Два — тем, что читал я Маяковского «Стихи о советском паспорте» очень плохо — орал, а не читал, все смеялись, и Маша смеялась, а Шура вызвалась помочь мне их отрепетировать. И стала сама читать эти стихи. Голос у нее против моего как самая нижняя струна на гитаре против самой верхней. А слова прямо насквозь пронизывают тебя. Любопытно получается. Про бюрократизм, к примеру, она выговорила строчку так, будто действительно она волк — возьмет и выгрызет. Мне показалось, будто я слышу: у Шуры щелкнули зубы. Насчет мандатов сказала с каким-то презрением. Пальцем даже не пошевельнула, а я вдруг увидел, как она их со стола сбросила.
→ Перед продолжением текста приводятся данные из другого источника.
(** The states of the path in which the notes file can be written and then
    read. *)
Definition usable (d : FS) : bool :=
  match d with
  | NoDirectory true | NoFile true | File _ true true => true
  | _ => false
  end.

(** *** [loadNotes] and [saveNotes] *)

Definition JSON_parse_or_throw (text : jsstring) : M JSON :=
  match JSON_parse text with
  | Some v => ret v
  | None => throw SyntaxError
  end.

(** [notes = v], for [v] that [JSON.parse] returned.  The source makes the
    assignment whatever [v] is.  When [v] is of the declared type of
    [notes], [notes] is bound to it; otherwise the step ends at
    [OffType v]. *)
Definition assign_notes (v : JSON) : M unit :=
  match notes_of_JSON v with
  | Some o => put_notes o
  | None => fun w => (OffType v, w)
  end.

Definition loadNotes : M unit :=
  try_catch
    (found <- existsSync_file ;;
     if found then
       data <- readFileSync ;;
       v <- JSON_parse_or_throw data ;;
       assign_notes v
     else ret tt)
    (fun error => emit (ConsoleError (str "Failed to load notes:"))).

Definition saveNotes : M unit :=
  try_catch
    (found <- existsSync_dir ;;
     (if negb found then mkdirSync else ret tt) ;;
     o <- get_notes ;;
     writeFileSync (JSON_stringify_notes o))
    (fun error => emit (ConsoleError (str "Failed to save notes:"))).

(** *** The markdown of a note *)

(** The first part of the markdown: the memo sign U+1F4DD, [ **Note:** ],
    the note and two line feeds. *)
Definition note_heading (note : jsstring) : jsstring :=
  [55357; 56541] ++ str " **Note:** " ++ note ++ [10; 10].

(** The second part: a link, labelled with the pencil sign U+270F U+FE0F
    and [ **Edit Note**], to the command [code-canvas.editNote] with
    [encodeURIComponent(JSON.stringify({ filePath, line }))] as its query.
    [None] when [encodeURIComponent] throws. *)
Definition edit_link (filePath : jsstring) (line : Z) : option jsstring :=
  match encodeURIComponent (JSON_stringify_args filePath line) with
  | Some query =>
      Some ([91; 9999; 65039]
            ++ str " **Edit Note**](command:code-canvas.editNote?"
            ++ query ++ str ")")
  | None => None
  end.

Definition note_markdown (filePath : jsstring) (line : Z) (note : jsstring)
  : option jsstring :=
  match edit_link filePath line with
  | Some link => Some (note_heading note ++ link)
  | None => None
  end.

(** A string in a condition: true unless empty. *)
Definition truthy (s : jsstring) : bool :=
  match s with
  | [] => false
  | _ :: _ => true
  end.

(** *** [provideHover] *)

Definition provideHover (document_fsPath : jsstring) (position_line : Z)
  : M (option jsstring) :=
  let filePath := document_fsPath in
  let key := noteKey filePath position_line in
  o <- get_notes ;;
  match obj_get o key with
  | Some note =>
      if truthy note then
        match note_markdown filePath position_line note with
        | Some markdown => ret (Some markdown)
        | None => throw URIError
        end
      else ret None
  | None => ret None
  end.

(** ** The renderer and the commands

    [String.prototype.toLowerCase] follows the case tables of Unicode,
    which are not part of the repository: it is a parameter. *)

Section Extension.

Variable toLowerCase : jsstring -> jsstring.

Definition normalize (path : jsstring) : jsstring :=
  toLowerCase (replace_backslashes path).

(** The body of the loop of [updateDecorations] for one entry: the
    decoration it pushes, if any. *)
Definition decoration_of_entry (editor : TextEditor) (entry : jsstring * jsstring)
  : Completion (option Decoration) :=
  let (key, note) := entry in
  match split key with
  | [] => Throw TypeError
  | filePath :: rest =>
      let lineStr := hd_error rest in
      let normalizedFilePath := normalize filePath in
      let normalizedEditorPath := normalize (fsPath editor) in
      if string_eqb normalizedFilePath normalizedEditorPath then
        match parseInt lineStr with
        | Some line =>
            if (0 <=? line)%Z && (line <? lineCount editor)%Z then
              match note_markdown filePath line note with
              | Some markdown => Normal (Some (mk_decoration line markdown))
              | None => Throw URIError
              end
            else Normal None
        | None => Normal None
        end
      else Normal None
  end.

(** The loop over [Object.entries(notes)]. *)
Fixpoint collect_decorations (editor : TextEditor) (entries : Notes)
    (decorations : list Decoration) : Completion (list Decoration) :=
  match entries with
  | [] => Normal decorations
  | entry :: entries' =>
      match decoration_of_entry editor entry with
      | Normal (Some d) => collect_decorations editor entries' (decorations ++ [d])
      | Normal None => collect_decorations editor entries' decorations
      | Throw e => Throw e
      | OffType v => OffType v
      end
  end.

Definition updateDecorations (editor : TextEditor) : M unit :=
  o <- get_notes ;;
  decorations <- (fun w => (collect_decorations editor o [], w)) ;;
  emit (SetDecorations editor decorations).

(** [code-canvas.addNote], with the active editor and with what the input
    box resolves to: [None] when it is cancelled.  An exception in the
    callback, which rejects a promise nobody waits for, ends the step. *)
Definition addNote (activeTextEditor : option TextEditor) (input : option jsstring)
  : M unit :=
  match activeTextEditor with
  | None => ret tt
  | Some editor =>
      let line := active_line editor in
      let filePath := fsPath editor in
      let key := noteKey filePath line in
      emit (ShowInputBox (str "Enter your note") None) ;;
      match input with
      | Some note =>
          if truthy note then
            o <- get_notes ;;
            put_notes (obj_set o key note) ;;
            saveNotes ;;
            updateDecorations editor ;;
            emit (ShowInformationMessage (str "Note added!"))
          else ret tt
      | None => ret tt
      end
  end.

(** The argument of [code-canvas.editNote]; a field is [None] when it is
    [undefined]. *)
Record EditArgs : Type := mk_args {
  arg_filePath : option jsstring;
  arg_line : option Z
}.

(** [notes[noteKey] || '']: the value the input box of [editNote] starts
    with. *)
Definition prefill (o : Notes) (key : jsstring) : jsstring :=
  match obj_get o key with
  | Some old => if truthy old then old else []
  | None => []
  end.

Definition editNote (args : option EditArgs) (input : option jsstring)
    (visibleTextEditors : list TextEditor) : M unit :=
  match args with
  | Some (mk_args (Some filePath) (Some line)) =>
      let key := noteKey filePath line in
      o <- get_notes ;;
      emit (ShowInputBox (str "Edit your note") (Some (prefill o key))) ;;
      match input with
      | Some newNote =>
          o <- get_notes ;;
          put_notes (obj_set o key newNote) ;;
          saveNotes ;;
          match find (fun e => string_eqb (fsPath e) filePath) visibleTextEditors with
          | Some editor => updateDecorations editor
          | None => ret tt
          end ;;
          emit (ShowInformationMessage (str "Note updated!"))
      | None => ret tt
      end
  | _ =>
      emit (ShowErrorMessage (str "Invalid arguments passed to Edit Note command."))
  end.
Чертей с матерями вовсе замяла (а я на чертей больше всего нажимал), зато слова «Но эту…» так она вылепила, что, не поверите, почувствовал я у себя в руках краснокожую паспортину. Словом, не стихи прочитала Шура, а полную картину нарисовала, как Маяковский гордо нес свое звание гражданина Советского Союза. И я обозлился на Шахворостова — зачем он высмеивал талант у Шуры. И, главное, понял, какой бесталанный оболтус я сам.
Три — тем не понравилась репетиция, что Фигурнов читал на память рассказ «Поженились» какого-то Евгения Стряпушечкина, в котором вышучивается парень один: увлекся случайной знакомой и потерял чудесную девушку, своего лучшего друга. Рассказ несмешной и неправильный, потому что в жизни все бывает как раз наоборот. К примеру — у нас с Машей. А Маша почему-то настояла, сказала:
— Евгения Стряпушечкина в программе нужно оставить.
Четыре — тем, что сама Маша взялась разыграть какой-то скетч. И ясно — с Леонидом! Правда, первый предложил это он, но ведь Маша могла и отказаться. Могла бы спеть одна «Позарастали стежки-дорожки…». От этой песни у меня на глазах всегда прямо слезы навертываются.
В общем этот рейс мог бы быть превосходным, как и все мои прежние рейсы по Енисею, если бы… Вот тут и штука: что — «если бы»?
Стою у окна Машиной каюты. Тихо. Наверно, спит. Хотя и удивительно: природу она очень любит. Будет потом сожалеть, что проспала Кораблики. И потянулась рука у меня сам не знаю как стукнуть в окошко. Прислушался. Вроде бы шорох. Что-то спросила Маша. И снова тишина. Я стукнул еще. И вдруг вижу: с мостика спускается Леонид. От лесенки ему только сюда — в другое место идти некуда, капитанская каюта на противоположной стороне. Не знаю, как поступили бы вы, а я ушел, прямо-таки убежал раньше, чем Леонид понял, почему я здесь. Вы представляете картину: на мой стук Маша подымает жалюзи, а под окном мы с Леонидом, как два испанских кабальеро…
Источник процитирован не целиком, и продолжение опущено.